Automated Rhetorical Device Detection in Student Essays for Argumentation Skill Training
Аннотация
Rhetorical devices Automated recognition of them in student essays is imperative in improving argumentation skills and in aiding efficient teaching of writing. Detecting such patterns as analogies, metaphors, and repetitions may give some information about the persuasion methods used by students and their general proficiency in arguments. Current systems to detect rhetorical devices may either be based only on rule-based systems or neural models, which may be limited to low adaptability to different styles of writing and lack of contextual information about subtle language. To overcome such problems, we suggest a Hybrid Rule-Based and Neural Sequence Labeling (HR-NSL) model. This method uses the accuracy of rule-based patterns of known rhetorical structures along with the contextual adjustability of neural sequence labeling models to identify implicit or compound devices.

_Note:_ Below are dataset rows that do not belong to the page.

(** [Room.broadcast] *)
Definition Room_broadcast (r : nat) (test : Connection -> bool)
    (event : Events) (args : list value) : M unit :=
  targets ← Room_filter r test;
  forEach (fun m => Connection_send m.1 event args) targets.

(** [Room.count] *)
Definition Room_count (r : nat) : M Z :=
  this ← the_room r; mret (Z.of_nat (length (connections this))).

(** [Room.find]: the first member whose id is [==] to the one asked
    for, both being strings. *)
Definition Room_find (r : nat) (peer : string) : M (option nat) :=
  found ← Room_filter r (fun s => String.eqb (id s) peer);
  mret (fst <$> head found).

(** [Room.add] *)
Definition Room_add (r : nat) (c : nat) : M unit :=
  update_room r (fun this => mkRoom (code this) (connections this ++ [c])).

(** [Room.remove] *)
Definition Room_remove (r : nat) (c : nat) : M unit :=
  update_room r (fun this => mkRoom (code this) (remove_first c (connections this))).

(** [Room.clients]: the object built from the members that pass [test]
    and have a truthy [playerId]. *)
Definition clients_of (members : list (nat * Connection)) : value :=
  VObj (fold_left
          (fun ids m =>
             let s := m.2 in
             if truthy (playerId s)
             then set_prop (id s)
                    (VObj [("id"%string, playerId s);
                           ("clientId"%string, clientId s)]) ids
             else ids)
          members []).

Definition Room_clients (r : nat) (test : Connection -> bool) : M value :=
  members ← Room_filter r test;
  mret (clients_of members).

(** [Connection.join] *)
Definition Connection_join (c : nat) (r : nat) (pid : value) : M unit :=
  update_connection c (set_room (Some r));;
  update_connection c (set_playerId pid);;
  Room_add r c;;
  this ← the_connection c;
  Room_broadcast r (fun x => negb (String.eqb (id x) (id this))) Join
    [VStr (id this); playerId this];;
  snapshot ← Room_clients r (fun x => negb (String.eqb (id x) (id this)));
  Connection_send c SetClients [snapshot].

(** [Connection.leave]: [this.room.remove(this)] throws when [this.room]
    is [undefined] or [null]. *)
Definition Connection_leave (c : nat) : M unit :=
  this ← the_connection c;
  match room this with
  | None => throw TypeError
  | Some r =>
      Room_remove r c;;
      update_connection c (set_room None)
  end.

(** [Connection.setId] *)
Definition Connection_setId (c : nat) (pid cid : value) : M unit :=
  update_connection c (set_playerId pid);;
  update_connection c (set_clientId cid);;
  this ← the_connection c;
  match room this with
  | Some r =>
      Room_broadcast r (fun x => negb (String.eqb (id x) (id this))) SetClient
        [VObj [("id"%string, playerId this); ("clientId"%string, clientId this)]]
  | None => mret tt
  end.

(** [wss.on('connection')]: a new socket and its closure variables; the
    result is the socket's number. *)
Definition on_connection : M nat :=
  update_connectionCount (fun n => n + 1);;
  s ← get;
  modify (fun s => mkServer (rooms s) (all_connections s) (connectionCount s)
                     (room_store s) (conn_store s)
                     (sockets s ++ [mkSocket None true None]) (generated s));;
  mret (length (sockets s)).

(** The 5 second timer of a socket fires. *)
Definition on_connectTimeout (k : nat) : M unit :=
  sock ← the_socket k;
  if connectTimeout sock then emit (SocketTerminate k) else mret tt.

A combination of the two strategies will enhance the accuracy in detection and interpretability to facilitate learning by HR-NSL. The suggested approach may be implemented in automated feedback systems, where the teacher and learners can detect rhetorical devices in the essay, trace the progression of the argumentation process, and design specific interventions on the writing process. Experimental analysis proves that HR-NSL is more successful than the traditional rule-based and neural methods providing larger precision and recall of multiple rhetorical devices on various student essays. The findings suggest that such a mixed method will be useful in motivating argumentation skills in the learning context.